Development of Noninvasive Drug Delivery Systems to the Brain for the Treatment of Brain/Central Nervous System Diseases

In general, the blood-brain barrier (BBB) poses a major challenge to drug development efforts targeting brain/central nervous system (CNS) diseases, since it limits the distribution of systemically administered therapeutics to the brain/ CNS. Therefore, the development of effective strategies for enhancing drug delivery to the brain has been a topic of great interest in both the clinical and pharmaceutical fields. Intranasal administration has been noted as a method for noninvasive delivery of a drug to the brain/CNS by bypassing the BBB via the "nose-to-brain" route. This nose-to-brain delivery system has the potential to be highly versatile, and a combination of this system with new drugs and siRNA shows promise in the treatment of CNS diseases. Cell-penetrating Tat peptide-modified block copolymer micelles have the potential for improving mucosal permeability and nose-to-brain transport efficiency.
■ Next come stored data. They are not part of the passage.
(** C9, amended: for every complete normalized input the chart handed
    to [st.pyplot] has exactly two samples, in order: position 0 with the
    hot and the cold inlet temperature and position 1 with the hot and
    the cold outlet temperature, as normalized and otherwise unchanged.
    A chart is on the page if and only if no divisor of line 83 or of
    line 86 is zero and the drawing raises nothing; it is then this
    chart, and the only one. *)
Theorem profile_samples
    (float : string -> result PrimFloat.float)
    (np_log : PrimFloat.float -> PrimFloat.float)
    (pyplot : figure -> result unit) (f : form)
    (a b c d e g h i j : PrimFloat.float) :
  normalize float f = complete a b c d e g h i j ->
  samples (profile (unit_temp f) a b d e)
  = [(0%Z, (a, d)); (1%Z, (b, e))]
  /\ (forall fig,
        In (st_pyplot fig) (fst (app float np_log pyplot f)) <->
        fig = profile (unit_temp f) a b d e
        /\ zero_divisor a b c d e g h = false
        /\ pyplot (profile (unit_temp f) a b d e) = Value tt)
  /\ (zero_divisor a b c d e g h = false ->
      pyplot (profile (unit_temp f) a b d e) = Value tt ->
      filter is_chart (fst (app float np_log pyplot f))
      = [st_pyplot (profile (unit_temp f) a b d e)])
  /\ (zero_divisor a b c d e g h = true ->
      existsb is_chart (fst (app float np_log pyplot f)) = false).
Proof.
  intros Hv. split; [reflexivity|].
  destruct (app_cases float np_log pyplot f)
    as [[Hn _] | (a' & b' & c' & d' & e' & g' & h' & i' & j' & Hv' & Hc)].
  { rewrite <- inputs_filled_all_parse, Hv in Hn. discriminate. }
  rewrite Hv in Hv'. apply complete_inj in Hv'.
  destruct Hv' as (<- & <- & <- & <- & <- & <- & <-).
  destruct Hc as [[Hz Hrun] | (Hz & l & y & _ & _ & Hc)].
  - rewrite Hrun, Hz. split; [|split]; try discriminate; [|reflexivity].
    intros fig. split.
    + cbn. intros H.
      repeat (destruct H as [H|H]; try discriminate H). contradiction.
    + intros (_ & H & _). discriminate.
  - rewrite Hz.
    destruct Hc as [(x & Hx & Hrun) | [Hx Hrun]]; rewrite Hrun, Hx.
    + split; [|split]; try discriminate.
      intros fig. split.
      * cbn. intros H.
        repeat (destruct H as [H|H]; try discriminate H). contradiction.
      * intros (_ & _ & H). discriminate.
    + split; [|split]; try discriminate.
      * intros fig. unfold results_page. split.
        -- destruct (download_clicked f); cbn; intros H;
             repeat (destruct H as [H|H]; try discriminate H);
             try contradiction; injection H as <-; now repeat split.
        -- intros (-> & _). destruct (download_clicked f); cbn; tauto.
      * intros _ _. unfold results_page.
        now destruct (download_clicked f).
Qed.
In addition, nano-sized drug carriers can improve nose-to-brain delivery through their ability to increase the stability of encapsulated drugs against biological degradation in the nasal cavity and brain/CNS. In this review, we introduce the assessment of and mechanisms for delivery to the brain after intranasal drug/siRNA administration with our cell-penetrating peptide-modified nano-sized polymer micelles. Our findings show that the use of polymer micelles with surface modification by cell penetrating peptides for intranasal administration enables the noninvasive delivery of therapeutic agents to the brain/CNS by increasing the nose-to-brain transfer of the drug or siRNA administered from the nasal cavity.